1.         de Araújo TVB, Rodrigues LC, de Alencar Ximenes RA, de Barros Miranda-Filho D, Montarroyos UR, de Melo APL, et al. Association between Zika virus infection and microcephaly in Brazil, January to May, 2016: preliminary report of a case-control study. Lancet Infect Dis. doi:10.1016/S1473-3099(16)30318-8
2.         Button KS, Ioannidis JPA, Mokrysz C, Nosek BA, Flint J, Robinson ESJ, et al. Power failure: why small sample size undermines the reliability of neuroscience. Nat Rev Neurosci. 2013;14: 365–376. doi:10.1038/nrn3475
3.         Rake C, Gilham C, Hatch J, Darnton A, Hodgson J, Peto J. Occupational, domestic and environmental mesothelioma risks in the British population: a case–control study. Br J Cancer. 2009;100: 1175–1183. doi:10.1038/sj.bjc.6604879
4.         Gandini S, Botteri E, Iodice S, Boniol M, Lowenfels AB, Maisonneuve P, et al.
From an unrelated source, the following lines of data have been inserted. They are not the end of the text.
Lemma rollback_available s x v step h rev :
  is_enabled (ss_profile s) = true → current_version s x ≠ v →
  ss_history (prune_ref s x step) !! x = Some h → rev ∈ h → rev_version rev = v →
  (state_rollback s (mkStateRollback x v) step).2 = Ok v.
Proof.
  intros He Hne Hh Hrev Hv. unfold state_rollback. rewrite He. simpl.
  rewrite current_version_prune_ref, decide_False, Hh by done. simpl.
  destruct (list_find (λ rev, rev_version rev = v) h) as [[i rev']|] eqn:Hf; [done|].
  apply list_find_None in Hf. rewrite Forall_forall in Hf. by destruct (Hf rev Hrev).
Qed.

(** After a commit the revision before it survives both prunings. *)
Lemma retained_after_commit clock step step' s log delta h rev :
  let x := sd_target_ref delta in
  represents clock s log → (clock ≤ step ≤ step')%N →
  ss_history s !! x = Some h → last h = Some rev → (2 ≤ capacity_per_ref (ss_profile s))%N →
  current_version s x = sd_expected_version delta → (current_version s x < u64_max)%N →
  fresh (ss_profile s) step' rev →
  ∀ s1, state_apply s delta step = (s1, Ok tt) →
  is_enabled (ss_profile s1) = true ∧
  ∃ h1, ss_history (prune_ref s1 x step') !! x = Some h1 ∧ rev ∈ h1 ∧
    rev_version rev = sd_expected_version delta.
Proof.
  intros x Hr Hstep Hx Hlast Hcap Hcur Hlt Hfresh s1.
  pose proof (current_version_log _ _ _ x Hr) as Hver.
  destruct (rp_history _ _ _ Hr x h Hx) as [Hne Hsuf Hlen Hsort Hclk].
  assert (is_enabled (ss_profile s) = true) as He by (apply bool_decide_eq_true; lia).
  unfold state_apply. fold x. rewrite decide_False by tauto. simpl. rewrite He. intros [= <-].
  rewrite profile_prune_ref. simpl. split; [done|].
  set (new := mkStateRevision _ _ _). unfold or_default. rewrite Hx. simpl.
  assert (StronglySorted (key_le rev_committed_at_step) (h ++ [new])) as Hsort1.
  { apply StronglySorted_app_2; [|done|repeat constructor].
    intros a b Ha Hb%list_elem_of_singleton. subst b. rewrite Forall_forall in Hclk.
    unfold key_le. simpl. specialize (Hclk a Ha). lia. }
  assert (fresh (ss_profile s) step rev) as Hfresh1
    by (unfold fresh, sat_sub in *; intros ?; specialize (Hfresh ltac:(done)); lia).
  set (h1 := pruned (ss_profile s) step (h ++ [new])).
  assert (rev ∈ h1) as Hin1.
  { subst h1. rewrite (pruned_spec _ _ _ Hsort1). apply list_elem_of_filter. split; [done|].
    apply last_Some in Hlast as [h' ->]. rewrite length_app. simpl.
    rewrite <-app_assoc, drop_app_le by (rewrite !length_app; simpl; lia). set_solver. }
  assert (StronglySorted (key_le rev_committed_at_step) h1) as Hsort2
    by (eapply StronglySorted_suffix; [apply pruned_suffix|done]).
  set (h2 := pruned (ss_profile s) step' h1).
  assert (rev ∈ h2) as Hin2.
  { subst h2. rewrite (pruned_spec _ _ _ Hsort2). apply list_elem_of_filter. split; [done|].
    pose proof (pruned_length (ss_profile s) step (h ++ [new])) as Hl1. fold h1 in Hl1.
    by replace (length h1 - _)%nat with 0%nat by lia. }
  exists h2. split_and!; [|done|].
  - rewrite lookup_prune_ref, decide_True, lookup_prune_ref, decide_True by done. simpl.
    rewrite lookup_insert_eq. simpl. fold h1. rewrite profile_prune_ref. simpl.
    rewrite decide_False by (intros Hnil; rewrite Hnil in Hin1; by apply not_elem_of_nil in Hin1). simpl.
    fold h2. by rewrite decide_False by (intros Hnil; rewrite Hnil in Hin2; by apply not_elem_of_nil in Hin2).
  - rewrite <-Hcur, Hver. apply last_Some in Hlast as [h' ->]. destruct Hsuf as [k Hk].
    rewrite fmap_app, app_assoc in Hk. simpl in Hk.
    assert (last (versioned (commits log x)) = Some (rev_pair rev)) as Hl by (by rewrite Hk, last_snoc).
    by apply last_versioned in Hl as [? _].
Qed.

(** ** Theorems *)

(** C8: the state store implements the commit log: for every sequence of commits,
    rollbacks, prunings and reconfigurations at non-decreasing steps, the answers of
    the store are answers of the log, and in the end the store holds for every
    reference exactly the version and value of the log, and in its history only
    revisions of the log, consecutive and ending with the current one. *)
Theorem state_store_refines_timeline profile ops :
  StronglySorted N.le ops.*2 → (N.of_nat (length ops) ≤ u64_max)%N →
  let '(s, answers) := run_state_ops ops (with_profile profile) in
  ∃ log, timeline_run ∅ ops answers log ∧
    (∀ x, state_get s x = last (versioned (commits log x))) ∧
    (∀ x h, ss_history s !! x = Some h → h ≠ [] ∧ (rev_pair <$> h) `suffix_of` versioned (commits log x)).
Proof.
  intros Hs Hlen. destruct (simulation_from_empty profile ops Hs Hlen) as (log & Hrun & [Hv Hh]).
  destruct (run_state_ops ops (with_profile profile)) as [s answers]. exists log. split_and!; [done|done|].
  intros x h Hx. by destruct (Hh x h Hx).
Qed.

(** A commit is a compare-and-swap on the version: it is accepted exactly when
    the expected version is the current one; then the value is the patch under the
    next version and no other reference changes; a refused commit reports a conflict
    and leaves the store as it was. *)
Theorem state_commit_is_compare_and_swap s delta step :
  let '(s', res) := state_apply s delta step in
  if decide (current_version s (sd_target_ref delta) = sd_expected_version delta) then
    res = Ok tt ∧
    state_get s' (sd_target_ref delta) = Some (wrap_add (sd_expected_version delta) 1, sd_patch delta) ∧
    (∀ y, y ≠ sd_target_ref delta →
       state_get s' y = state_get s y ∧ ss_history s' !! y = ss_history s !! y)
  else s' = s ∧ ∃ e, res = Err e ∧ err_code e = ERR_STATE_CONFLICT.
Proof.
  unfold state_apply. destruct (decide (current_version _ _ = _)) as [Heq|Hne].
  - rewrite decide_False by tauto. rewrite Heq. simpl. unfold state_get.
    destruct (is_enabled (ss_profile s)).
    + rewrite values_prune_ref. simpl. rewrite lookup_insert_eq. split_and!; [done|done|].
      intros y Hy. rewrite lookup_prune_ref, lookup_insert_ne, decide_False by done. simpl.
      unfold or_default. by rewrite lookup_insert_ne.
    + simpl. rewrite lookup_insert_eq. split_and!; [done|done|].
      intros y Hy. by rewrite lookup_insert_ne by done.
  - rewrite decide_True by done. split; [done|]. by eexists.
Qed.

(** C34: a commit can be undone: while the history keeps at least two revisions, and
    the revision before the commit is retained and not too old when the rollback
    comes, rolling back to the version before the commit succeeds and every
    reference has the version and value it had. *)
Theorem commit_can_be_rolled_back clock s delta h rev step step' :
  let x := sd_target_ref delta in
  store_reachable clock s → (2 ≤ capacity_per_ref (ss_profile s))%N →
  current_version s x = sd_expected_version delta → (current_version s x < u64_max)%N →
  ss_history s !! x = Some h → last h = Some rev →
  (clock ≤ step ≤ step')%N → fresh (ss_profile s) step' rev →
  ∃ s1 s2, state_apply s delta step = (s1, Ok tt) ∧
    state_rollback s1 (mkStateRollback x (sd_expected_version delta)) step'
      = (s2, Ok (sd_expected_version delta)) ∧
    ∀ y, state_get s2 y = state_get s y.
Proof.
  intros x [log Hr]%store_reachable_represents Hcap Hcur Hlt Hx Hlast Hstep Hfresh.
  pose proof (current_version_log _ _ _ x Hr) as Hver.
  destruct (represents_commit clock step s log delta Hr ltac:(lia) ltac:(fold x; lia) Hcur)
    as (s1 & Happ & Hr1). fold x in Hr1.
  pose proof (current_version_log _ _ _ x Hr1) as Hver1.
  rewrite commits_insert, decide_True, length_app in Hver1 by done. simpl in Hver1.
  destruct (retained_after_commit clock step step' s log delta h rev Hr ltac:(lia) Hx Hlast Hcap Hcur Hlt
    Hfresh s1 Happ) as (He1 & h1 & Hh1 & Hin & Hv).
  pose proof (rollback_available s1 x (sd_expected_version delta) step' h1 rev He1 ltac:(lia) Hh1 Hin
    ltac:(rewrite Hv; done)) as Hok.
  pose proof (represents_rollback step step' s1 _ (mkStateRollback x (sd_expected_version delta)) Hr1
    ltac:(lia)) as Hrb.
  destruct (state_rollback s1 _ step') as [s2 res] eqn:Heq. simpl in Hok, Hrb. subst res.
  destruct Hrb as (_ & _ & [Hv2 _]). exists s1, s2. split_and!; [done|done|]. intros y. unfold state_get.
  rewrite Hv2, (rp_values _ _ _ Hr), !commits_insert. destruct (decide (x = y)) as [<-|]; [|done].
  rewrite decide_True by done. rewrite take_app_le, take_ge by lia. done.
Qed.
(* ===== verification/Resources.v ===== *)
(** * Resources: resource descriptors, plans and receipts

    Models the records of [crates/mutsuki-runtime-contracts/src/resource/core.rs]
    that the resource manager stores or builds, the surface records of
    [contracts/src/plugin.rs] and the id source of [runtime-core/src/id.rs]. *)
From Stdlib Require Import Ascii.
From S2P Require Import Prelude Contracts.

(** ** Identifiers *)

Record SequentialIdSource : Type := mkSequentialIdSource { ids_next : N }.

Definition SequentialIdSource_new : SequentialIdSource := mkSequentialIdSource 0.

(** [format!("{prefix}-{:026}", n)]. *)
Definition id_string (prefix : string) (n : N) : string := prefix +:+ "-" +:+ pad_left 26 (pretty n).

(** The trait [IdSource]. *)
Class IdSource (S : Type) := next_id : S → string → S * string.

#[global] Instance SequentialIdSource_id_source : IdSource SequentialIdSource := λ ids prefix,
  let next := wrap_add (ids_next ids) 1 in
  (mkSequentialIdSource next, id_string prefix next).

(** What the users of an id source rely on: while ids are available, the next one
    has not been issued before, and what was issued stays issued. *)
Class FreshIds (S : Type) `{!IdSource S} := {
  issued : S → string → string → Prop;
  available : S → Prop;
  next_id_fresh s prefix : available s → ¬ issued s prefix (next_id s prefix).2;
  next_id_issued s prefix : available s → issued (next_id s prefix).1 prefix (next_id s prefix).2;
  issued_mono s prefix prefix' id :
    available s → issued s prefix id → issued (next_id s prefix').1 prefix id;
}.

(** ** Leases and cells *)

Record ExclusiveWriteLease : Type := mkExclusiveWriteLease { ewl_token : LeaseToken }.

Record ResourceCellRef : Type := mkResourceCellRef {
  cell_cell_id : ResourceCellId;
  cell_resource_kind : string;
  cell_owner_plugin_id : PluginId;
  cell_schema : string;
  cell_generation : N;
  cell_health : string;
  cell_reload_policy : string;
}.

Record ResourceLease : Type := mkResourceLease {
  rl_lease_id : ResourceLeaseId;
  rl_cell_id : ResourceCellId;
  rl_borrower_task_id : TaskId;
  rl_borrower_executor_id : ExecutorId;
  rl_mode : string;
  rl_expires_at_step : option N;
  rl_generation : N;
}.

#[global] Instance ResourceLease_eq_dec : EqDecision ResourceLease.
Proof. solve_decision. Defined.

(** ** Values *)

Inductive ValueStorage : Type := InlineSmall | LocalValueStore | StorageBlob | StorageStream | StorageProviderRpc.

Record ValueRef : Type := mkValueRef {
  vr_ref_id : RefId;
  vr_provider_id : string;
  vr_schema : string;
  vr_version : N;
  vr_generation : N;
  vr_size_hint : option N;
  vr_content_hash : option string;
  vr_lifetime : ResourceLifetime;
  vr_storage : ValueStorage;
}.

Record SnapshotDescriptor : Type := mkSnapshotDescriptor {
  sn_snapshot_ref : ResourceRef;
  sn_source_ref : ResourceRef;
  sn_source_version : N;
  sn_snapshot_version : N;
  sn_is_stale : bool;
  sn_is_latest : bool;
}.

Record ResourceDescriptorInvalidation : Type := mkResourceDescriptorInvalidation {
  inv_provider_id : string;
  inv_ref_id : RefId;
  inv_generation : N;
}.

(** ** Surfaces *)

Inductive ContractSurfaceKind : Type :=
| KindRunner | KindTaskProtocol | KindSchema | KindResourceSchema | KindResourceProvider
| KindHostExtension | KindPluginBackend | KindCodec | KindBridge | KindSchedulerPolicy
| KindWorkflow | KindEffect | KindStream | KindSubscription | KindTimer | KindProtocol
| KindHandlerBinding | KindPluginExtension | KindStateSchema | KindLifecycle | KindPermission
| KindCapability | KindService.

Record ContractSurface : Type := mkContractSurface {
  sf_surface_id : SurfaceId;
  sf_kind : ContractSurfaceKind;
  sf_owner_plugin_id : PluginId;
  sf_fingerprint : string;
  sf_deprecated : bool;
}.

Inductive SurfaceOccupancyHandleKind : Type := HandleStream | HandleSubscription | HandleTimer.

Record SurfaceOccupancyHandle : Type := mkSurfaceOccupancyHandle {
  oh_handle_id : string;
  oh_surface_id : SurfaceId;
  oh_owner_plugin_id : PluginId;
  oh_plugin_generation : N;
  oh_registry_generation : N;
  oh_kind : SurfaceOccupancyHandleKind;
}.

Definition SurfaceOccupancy_is_zero (o : SurfaceOccupancy) : bool :=
  bool_decide (so_ready_tasks o = 0%N) && bool_decide (so_running_invocations o = 0%N) &&
  bool_decide (so_resource_refs o = 0%N) && bool_decide (so_state_refs o = 0%N) &&
  bool_decide (so_active_leases o = 0%N) && bool_decide (so_open_streams o = 0%N) &&
  bool_decide (so_subscriptions o = 0%N) && bool_decide (so_timers o = 0%N) &&
  bool_decide (so_effect_inflight o = 0%N).

Definition zero_occupancy (surface_id : SurfaceId) : SurfaceOccupancy :=
  mkSurfaceOccupancy surface_id 0 0 0 0 0 0 0 0 0.

(** ** Plans and receipts *)

Section plans.
Context {serde : Serde}.

Inductive ResourceValue : Type :=
| ValueInline (schema : string) (value : Value) (version : N)
| ValueByRef (value_ref : ValueRef)
| ValueByResource (resource : ResourceRef).

Inductive PackedValue : Type :=
| PackedInline (value : ResourceValue)
| PackedRef (value_ref : ValueRef)
| PackedResource (resource : ResourceRef).

Record PatchDescriptor : Type := mkPatchDescriptor {
  pd_patch_id : string;
  pd_target_ref : ResourceRef;
  pd_base_version : N;
  pd_conflict_policy : string;
  pd_operations : Value;
}.

Record ReadPlan : Type := mkReadPlan {
  rp_plan_id : string;
  rp_resource : ResourceRef;
  rp_operation : string;
  rp_args : Value;
}.

Record WritePlan : Type := mkWritePlan {
  wp_plan_id : string;
  wp_resource : ResourceRef;
  wp_base_version : N;
  wp_conflict_policy : string;
  wp_patch : PatchDescriptor;
  wp_returning : option ReadPlan;
}.

Record StreamPlan : Type := mkStreamPlan {
  sp_plan_id : string;
  sp_resource : ResourceRef;
  sp_operation : string;
  sp_args : Value;
}.

Record ExportPlan : Type := mkExportPlan {
  ep_plan_id : string;
  ep_resource : ResourceRef;
  ep_target : string;
  ep_args : Value;
}.

Record CommandPlan : Type := mkCommandPlan {
  cp_plan_id : string;
  cp_capability : ResourceRef;
  cp_operation : string;
  cp_args : Value;
  cp_idempotency_key : option string;
}.

Record PlanReceipt : Type := mkPlanReceipt {
  rc_plan_id : string;
  rc_status : string;
  rc_resource_ref : option ResourceRef;
  rc_snapshot : option SnapshotDescriptor;
  rc_descriptor_updates : list ResourceRef;
  rc_descriptor_removals : list string;
  rc_new_version : option N;
  rc_output : Value;
}.

End plans.

(** ** Lemmas on ids *)

(** Reads a string as a decimal number, from the value of what precedes it. *)
Fixpoint decimal (acc : N) (s : string) : N :=
  match s with
  | "" => acc
  | String c s => decimal (acc * 10 + (N_of_ascii c - 48)) s
  end.

Lemma decimal_pretty_char x : (x < 10)%N → (N_of_ascii (pretty_N_char x) - 48)%N = x.
Proof.
  intros Hx. assert (x = 0 ∨ x = 1 ∨ x = 2 ∨ x = 3 ∨ x = 4 ∨ x = 5 ∨ x = 6 ∨ x = 7 ∨ x = 8 ∨ x = 9)%N
    as Hcases by lia. by repeat destruct Hcases as [->|Hcases]; [..|subst x].
Qed.

Lemma decimal_go x s : decimal 0 (pretty_N_go x s) = decimal x s.
Proof.
  revert s. induction (N.lt_wf_0 x) as [x _ IH]. intros s.
  destruct (decide (x = 0%N)) as [->|Hx]; [by rewrite pretty_N_go_0|].
  rewrite pretty_N_go_step by lia. rewrite IH by (apply N.div_lt; lia). simpl.
  rewrite decimal_pretty_char by (apply N.mod_lt; lia). f_equal.
  pose proof (N.div_mod x 10). lia.
Qed.

Lemma decimal_pretty n : decimal 0 (pretty n) = n.
Proof.
  unfold pretty, pretty_N. destruct (decide (n = 0%N)) as [->|Hn]; [done|].
  by rewrite decimal_go.
Qed.


Lemma decimal_pad_left w s : decimal 0 (pad_left w s) = decimal 0 s.
Proof. unfold pad_left. by induction (w - String.length s)%nat. Qed.

(** Ids of one prefix are told apart by their number. *)
#[global] Instance id_string_inj prefix : Inj (=) (=) (id_string prefix).
Proof.
  intros a b Hab. unfold id_string in Hab. apply (inj (String.append prefix)), (inj (String.append "-")) in Hab.
  by rewrite <-(decimal_pretty a), <-(decimal_pretty b), <-(decimal_pad_left 26), Hab, decimal_pad_left.
Qed.

(** The counter is such a source until it runs out. *)
#[global] Program Instance SequentialIdSource_fresh : FreshIds SequentialIdSource := {|
  issued ids prefix id := ∃ k, (k ≤ ids_next ids)%N ∧ id = id_string prefix k;
  available ids := (ids_next ids < u64_max)%N;
|}.
Next Obligation.
  simpl. intros ids prefix Hlt (k & Hk & Heq). rewrite wrap_add_1 in Heq by done.
  apply (inj (id_string prefix)) in Heq. lia.
Qed.
Next Obligation. simpl. intros ids prefix Hlt. by exists (wrap_add (ids_next ids) 1). Qed.
Next Obligation.
  simpl. intros ids prefix prefix' id Hlt (k & Hk & ->). exists k. split; [|done].
  rewrite wrap_add_1 by done. lia.
Qed.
Tobacco smoking and cancer: A meta-analysis. Int J Cancer. 2008;122: 155–164. doi:10.1002/ijc.23033
5.         Nakagawa S, Cuthill IC. Effect size, confidence interval and statistical significance: a practical guide for biologists. Biol Rev. 2007;82: 591–605. doi:10.1111/j.1469-185X.2007.00027.x
6.         De Smet B, Van den Bossche D, van de Werve C, Mairesse J, Schmidt-Chanasit J, Michiels J, et al. Confirmed Zika virus infection in a Belgian traveler returning from Guatemala, and the diagnostic challenges of imported cases into Europe. J Clin Virol. 2016;80: 8–11. doi:10.1016/j.jcv.2016.04.009
7.         Yuan J-M, Yu MC, Xu W-W, Cockburn M, Gao Y-T, Ross RK. Helicobacter pylori infection and risk of gastric cancer in Shanghai, China: updated results based upon a locally developed and validated assay and further follow-up of the cohort. Cancer Epidemiol Biomarkers Prev. 1999;8: 621–624.